Human beings have 23 pairs of chromosomes but our closest cousins the chimpanzees have 24 pairs. This was at one time a puzzle because if, as the theory of evolution says, both species share a common ancestor, how could it be that in the relatively short time after the human and chimp lines separated about six million years ago, humans could have lost an entire chromosome, with all the genetic information it contained, and yet survived as a species?
We now know that what happened was that a chromosome was not lost but that two chromosomes fused together end-to-end, thus preserving all the genetic information. This turns out to be not as uncommon as one might think, and happens from time to time even now. There are people walking around now with just 22 chromosomes because of later fusions. Science reporter Carl Zimmer has a nice article explaining how it happens.
A comparison of the human, chimpanzee, and gorilla genomes confirms that the ancestors of gorillas branched off from the ancestors of chimpanzees and humans about ten million years ago. Humans and chimpanzees then branched apart later. A comparison between all three species provides a clearer picture of what our chromosomes looked like before they fused, and how they’ve changed since.
In the process, he and biologist Nick Matzke got into a discussion with creationist David Klinghoffer of the Discovery Institute, which had a post on their website about how there was evidence against this fusion explanation. Matzke challenged this assertion and Zimmer asked Klinghoffer to reveal this evidence. The Discovery people keep asking Zimmer to buy a book where this argument resides or to engage in an extended debate instead of simply citing the paper that supposedly buttresses their argument.
But someone who had read the book reveals what this ‘evidence’ is. It is the usual tactic of ‘quote-mining’, where the creationists take a rhetorical question that the authors of a real scientific paper pose as a prelude to setting up their explanations, and present that question as if it were a conclusive statement of bafflement. I discussed this dishonest creationist tactic earlier in the context of research on the origins of life, using a typically pointed cartoon from Jesus and Mo as an illustration.

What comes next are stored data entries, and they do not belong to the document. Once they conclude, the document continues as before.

Lemma trade_base_tracks x d m p mark now limit m' p' u :
  0 ≤ x →
  trade_base_asset_amount x d m p mark now limit = Ok (m', p', u) →
  p'.(MarketPosition.base_asset_amount)
    = p.(MarketPosition.base_asset_amount) + (match d with Long => x | Short => - x end)
  ∧ tracks m m' p.(MarketPosition.base_asset_amount) p'.(MarketPosition.base_asset_amount).
Proof.
  intros Hx Ht. unfold trade_base_asset_amount in Ht.
  set (b := MarketPosition.base_asset_amount p) in *. cbv zeta in Ht.
  destruct (increases_position b d) eqn:Hinc.
  - apply bind_ok in Ht as ([[m2 p2] [q s]] & Hi & Ht). apply Ok_inj in Ht; simplify_eq.
    apply increase_with_base_ok in Hi as [??]; done.
  - destruct (Z.ltb_spec x (unsigned_abs b)).
    + apply bind_ok in Ht as ([[m2 p2] [[q s] pnl]] & Hr & Ht).
      apply Ok_inj in Ht; simplify_eq.
      apply reduce_with_base_ok in Hr as (? & ? & _); unfold unsigned_abs in *; done || lia.
    + apply bind_ok in Ht as (after & Hafter & Ht). apply csub_ok in Hafter as [-> _].
      apply bind_ok in Ht as ([[m2 p2] [[[qc bc] sc] pnl]] & Hc & Ht).
      apply close_ok in Hc as (Hz & Htr & _ & _).
      apply bind_ok in Ht as ([[m3 p3] [qo so]] & Hi & Ht).
      apply increase_with_base_ok in Hi as [Hb Htr']; unfold unsigned_abs in *;
        [|lia|rewrite Hz; by destruct d].
      inv_ok. rewrite Hz in *. apply not_true_iff_false in Hinc.
      rewrite increases_position_true in Hinc.
      split; [destruct d; lia|by eapply tracks_trans].
Qed.

(** A trade in base units changes the position by exactly its signed amount and the
    market's totals by exactly what the position changes, on every branch:
    opening, increasing, reducing, closing and reversing. *)
Theorem update_position_with_base_asset_amount_tracks x d m user i mark now limit m' user' u :
  0 ≤ x →
  update_position_with_base_asset_amount x d m user i mark now limit = Ok (m', user', u) →
  ∃ p p', user.(User.positions) !! i = Some p ∧ user' = set_position user i p'
    ∧ p'.(MarketPosition.base_asset_amount)
      = p.(MarketPosition.base_asset_amount) + (match d with Long => x | Short => - x end)
    ∧ tracks m m' p.(MarketPosition.base_asset_amount) p'.(MarketPosition.base_asset_amount).
Proof.
  intros Hx Hok. unfold update_position_with_base_asset_amount in Hok.
  apply bind_ok in Hok as (p & Hp & Hok). apply unwrap_ok in Hp.
  apply bind_ok in Hok as ([[m1 p1] u1] & Ht & Hok). apply Ok_inj in Hok; simplify_eq.
  exists p, p1. split; [done|]. split; [done|]. by eapply trade_base_tracks.
Qed.

(** A trade is flagged as risk increasing exactly when the position does not get
    smaller. *)
Theorem trade_base_asset_amount_risk x d m p mark now limit m' p' u :
  0 < x →
  trade_base_asset_amount x d m p mark now limit = Ok (m', p', u) →
  u.(PositionUpdate.potentially_risk_increasing) =
    bool_decide (Z.abs p.(MarketPosition.base_asset_amount)
                 ≤ Z.abs p'.(MarketPosition.base_asset_amount)).
Proof.
  intros Hx Ht. unfold trade_base_asset_amount in Ht. cbv zeta in Ht.
  destruct (increases_position _ d) eqn:Hinc.
  - apply bind_ok in Ht as ([[m2 p2] [q s]] & Hi & Ht). apply Ok_inj in Ht; simplify_eq.
    apply increase_with_base_ok in Hi as [-> _]; [|lia|done].
    apply increases_position_true in Hinc. symmetry. apply bool_decide_eq_true.
    destruct d; lia.
  - pose proof Hinc as Hs. apply not_true_iff_false in Hs.
    rewrite increases_position_true in Hs. unfold unsigned_abs in Ht.
    destruct (Z.ltb_spec x (Z.abs (MarketPosition.base_asset_amount p))).
    + apply bind_ok in Ht as ([[m2 p2] [[q s] pnl]] & Hr & Ht).
      apply Ok_inj in Ht; simplify_eq.
      apply reduce_with_base_ok in Hr as (-> & _); [|lia|done].
      symmetry. apply bool_decide_eq_false. destruct d; lia.
    + apply bind_ok in Ht as (after & Hafter & Ht). apply csub_ok in Hafter as [-> _].
      apply bind_ok in Ht as ([[m2 p2] [[[qc bc] sc] pnl]] & Hc & Ht).
      apply close_ok in Hc as (Hz & _).
      apply bind_ok in Ht as ([[m3 p3] [qo so]] & Hi & Ht).
      apply increase_with_base_ok in Hi as [Hb _]; [|lia|rewrite Hz; by destruct d].
      inv_ok. cbn. rewrite Hb, Hz. apply eq_iff_eq_true.
      rewrite negb_true_iff, Z.ltb_ge, bool_decide_eq_true. destruct d; lia.
Qed.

The trouble for creationists is that Zimmer knows what he is talking about and the runaround that they try to give him to avoid answering the question is fun to read.
'Tis Himself says
It’s…um…God’s revealed word and…well…Genesis and…um, er…read my book…you see it’s simple because…<cough>…you atheist scientists are all alike, demanding “evidence” instead of just taking God’s word for it. You’re being mean! You big meanies!!1!
slc1 says
We really have to be amused by Mr. Klinghoffer, who purports to be an Orthodox Jew, associating himself with the Dishonesty Institute whose executive director, John West, is a sometime Holocaust revisionist.
Pierce R. Butler says
slc1 @ # 2: … John West… is a sometime Holocaust revisionist.
Got any links on that one?
jaxkayaker says
“There are people walking around now with just 22 chromosomes because of later fusions.”
I think you mean 22 pairs of chromosomes, or there are humans who have experienced an exceedingly unlikely large number of chromosomal fusions without dying. People with 45 chromosomes from a single fusion, while improbable, is more probable than the 44 one would have if the 22 pairs of chromosomes interpretation of your intended meaning is correct. For the purposes of this comment, I’m ignoring aneuploidies due to nondisjunction, which sometimes result in a phenotype indistinguishable from the euploid.